Deploying to OVH Managed Kubernetes with Kustomize

The project is live. OVH Managed Kubernetes cluster, images in GHCR, TLS with cert-manager and Let's Encrypt. Configuration management via Kustomize — no Helm, no external dependencies.

Services: all

Kustomize overlays — base / dev / prod

Each service has this structure:

k8s/
  base/          # shared configuration
  overlays/
    dev/         # overrides for dev (fewer replicas, no limits)
    prod/        # overrides for prod (limits, TLS, external domains)
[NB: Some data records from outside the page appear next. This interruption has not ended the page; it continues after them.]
(* ===== verification/AcceptDecision.v ===== *)
(** What an acceptance decision means
    ([proofbound-runtime-accept/src/lib.rs]): the clauses of [evaluate] against a
    declarative reading of the policy, when a decision exists, and what
    [project_decision] reads back. *)
From S2P Require Import Prelude Identity JsonCbor ReceiptViews Compose Accept.
From S2P Require WireV2 WireMaps VerifyCbor VerifyDecode.
From Stdlib Require Import Ascii ZArith Lia Sorted.
From stdpp Require Import prelude strings list numbers.
Export stdpp.list_relations.list.

(** * The declarative reading of a policy *)

(** A digest names another, with or without the algorithm. *)
Definition names_digest (actual expected : string) : Prop :=
  actual = expected \/ expected = String.append "sha256:" actual.
Definition same_executable (actual : CompositionArtifact) (expected : ExecutablePolicy) : Prop :=
  ca_mode actual = xp_mode expected /\ u64_parse (bytes_of (ca_size actual)) = Some (xp_size expected)
  /\ names_digest (ca_sha256 actual) (xp_sha256 expected).
Definition same_resources (actual : ReceiptAcceptanceFacts) (expected : ResourcePolicy) : Prop :=
  af_pids_max actual = rsp_pids_max expected /\ af_memory_max actual = rsp_memory_max expected
  /\ af_memory_oom_group actual = rsp_memory_oom_group expected /\ af_memory_swap_max actual = rsp_memory_swap_max expected.
(** [claim] is the first of the release with the identifier. *)
Definition claim_named (claims : list AcceptanceClaimFacts) (id : string) (claim : AcceptanceClaimFacts) : Prop :=
  exists before after, claims = before ++ claim :: after /\ acf_claim_id claim = id
    /\ Forall (fun other => acf_claim_id other <> id) before.
Definition some_claim (policy : ReleasePolicy) (actual : ReleaseAcceptanceFacts)
    (P : ClaimPolicy -> AcceptanceClaimFacts -> Prop) : Prop :=
  exists required claim, required ∈ rlp_claims policy
    /\ claim_named (raf_claims actual) (cp_claim_id required) claim /\ P required claim.
Definition meets (forbidden actual : list string) : Prop := exists value, value ∈ forbidden /\ value ∈ actual.

Definition execution_violated (policy : ExecutionPolicy) (actual : ReceiptAcceptanceFacts)
    (release : ReleaseAcceptanceFacts) (r : RejectionReason) : Prop :=
  match r with
  | ExecutionSchemaMismatch => af_schema actual <> ep_receipt_schema policy
  | RuntimeVersionMismatch =>
    af_runtime_version actual <> ep_runtime_version policy \/ raf_runtime_bundle_version release <> ep_runtime_version policy
  | PlatformMismatch => af_operating_system actual <> pp_operating_system (ep_platform policy)
  | ArchitectureMismatch =>
    af_architecture actual <> pp_architecture (ep_platform policy)
    \/ raf_runtime_bundle_architecture release <> pp_architecture (ep_platform policy)
  | PlanIdMismatch => af_plan_id actual <> ep_plan_id policy
  | ExecutableMismatch => ~ same_executable (af_executable actual) (ep_executable policy)
  | AuthorityMismatch =>
    af_policy_model_version actual <> ep_policy_model_version policy
    \/ ~ names_digest (af_policy_sha256 actual) (ep_policy_sha256 policy)
  | ResourceMismatch => ~ same_resources actual (ep_resources policy)
  | EligibilityMismatch => ep_eligibility policy <> if af_reusable actual then "reusable" else "non-reusable"
  | FreshnessPolicyUnsupported => fp_mode (ep_freshness policy) <> "not-required"
  | _ => False
  end.
Definition release_violated (policy : ReleasePolicy) (reject : RejectPolicy) (actual : ReleaseAcceptanceFacts)
    (release_sha256 verifier_sha256 : string) (r : RejectionReason) : Prop :=
  match r with
  | ReleaseProjectMismatch => raf_project actual <> rlp_project policy
  | ReleaseRevisionMismatch => raf_project_revision actual <> rlp_project_revision policy
  | ReleasePayloadMismatch => raf_payload_sha256 actual <> rlp_payload_sha256 policy
  | ReleaseContextMismatch => raf_evidence_context actual <> rlp_evidence_context policy
  | ReleaseDirectoryMismatch => ~ names_digest release_sha256 (rlp_directory_sha256 policy)
  | ReleaseVerifierMismatch => ~ names_digest verifier_sha256 (rlp_verifier_sha256 policy)
  | ClaimMissing =>
    exists required, required ∈ rlp_claims policy /\ cp_claim_id required ∉ map acf_claim_id (raf_claims actual)
  | ClaimFormalMismatch => some_claim policy actual (fun required claim => acf_formal claim <> cp_formal required)
  | ClaimLinkageMismatch => some_claim policy actual (fun required claim => acf_linkage claim <> cp_linkage required)
  | ClaimAssumptionMismatch =>
    some_claim policy actual (fun required claim => acf_assumption claim <> cp_assumption required)
  | ClaimPolicyMismatch =>
    some_claim policy actual (fun required claim => acf_policy_admitted claim <> cp_policy_admitted required)
  | ForbiddenAssumption => meets (rj_assumptions reject) (raf_assumptions actual)
  | ForbiddenExclusion => meets (rj_exclusions reject) (raf_exclusions actual)
  | ForbiddenOpenObligation => meets (rj_open_obligations reject) (raf_open_obligations actual)
  | ForbiddenTcbRole => meets (rj_tcb_roles reject) (raf_tcb_roles actual)
  | _ => False
  end.
Definition violated (policy : DecodedPolicy) (inputs : EvaluationInputs) (r : RejectionReason) : Prop :=
  match r with
  | PolicyIdentityMismatch => dp_identity_matches policy = false
  | InputVerificationFailed => af_execution_id (ei_execution inputs) <> ei_expected_execution_id inputs
  | _ =>
    execution_violated (ap_execution (dp_policy policy)) (ei_execution inputs) (ei_release inputs) r
    \/ release_violated (ap_release (dp_policy policy)) (ap_reject_if_present (dp_policy policy)) (ei_release inputs)
         (ei_proofbound_release_sha256 inputs) (ei_proofbound_verifier_sha256 inputs) r
  end.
base/ contains the Deployment, Service, and ConfigMap. Overlays only override what differs — replica count, image tag, CPU/RAM limits, Ingress address.

# Deploy to production
kubectl apply -k k8s/overlays/prod
kubectl get pods -n portfolio

Docker images in GHCR

Every merge to main triggers a GitHub Actions workflow that builds the image and pushes it to GitHub Container Registry:

ghcr.io/szymonborowski/blog:latest
ghcr.io/szymonborowski/frontend:latest
ghcr.io/szymonborowski/sso:latest

The K8s cluster pulls images from GHCR via an imagePullSecret. The latest tag always points to the newest build from the main branch.

cert-manager and Let's Encrypt

TLS is handled by cert-manager with a Let's Encrypt Issuer. Certificates are automatically renewed. Each service's Ingress has the annotation:

annotations:
  cert-manager.io/cluster-issuer: "letsencrypt-prod"

cert-manager creates the Certificate object itself and stores the certificate in a Secret.

Resource limits and log rotation

In production, every container has defined requests and limits for CPU and memory. Without limits, one service can starve the entire cluster.

In Docker Compose (for local dev) I configured log rotation so logs don't fill the disk:

logging:
  driver: "json-file"
  options:
    max-size: "10m"
    max-file: "3"

On K8s, logs are collected by Promtail and sent to Loki — Docker log rotation isn't needed, but on dev Compose it's essential.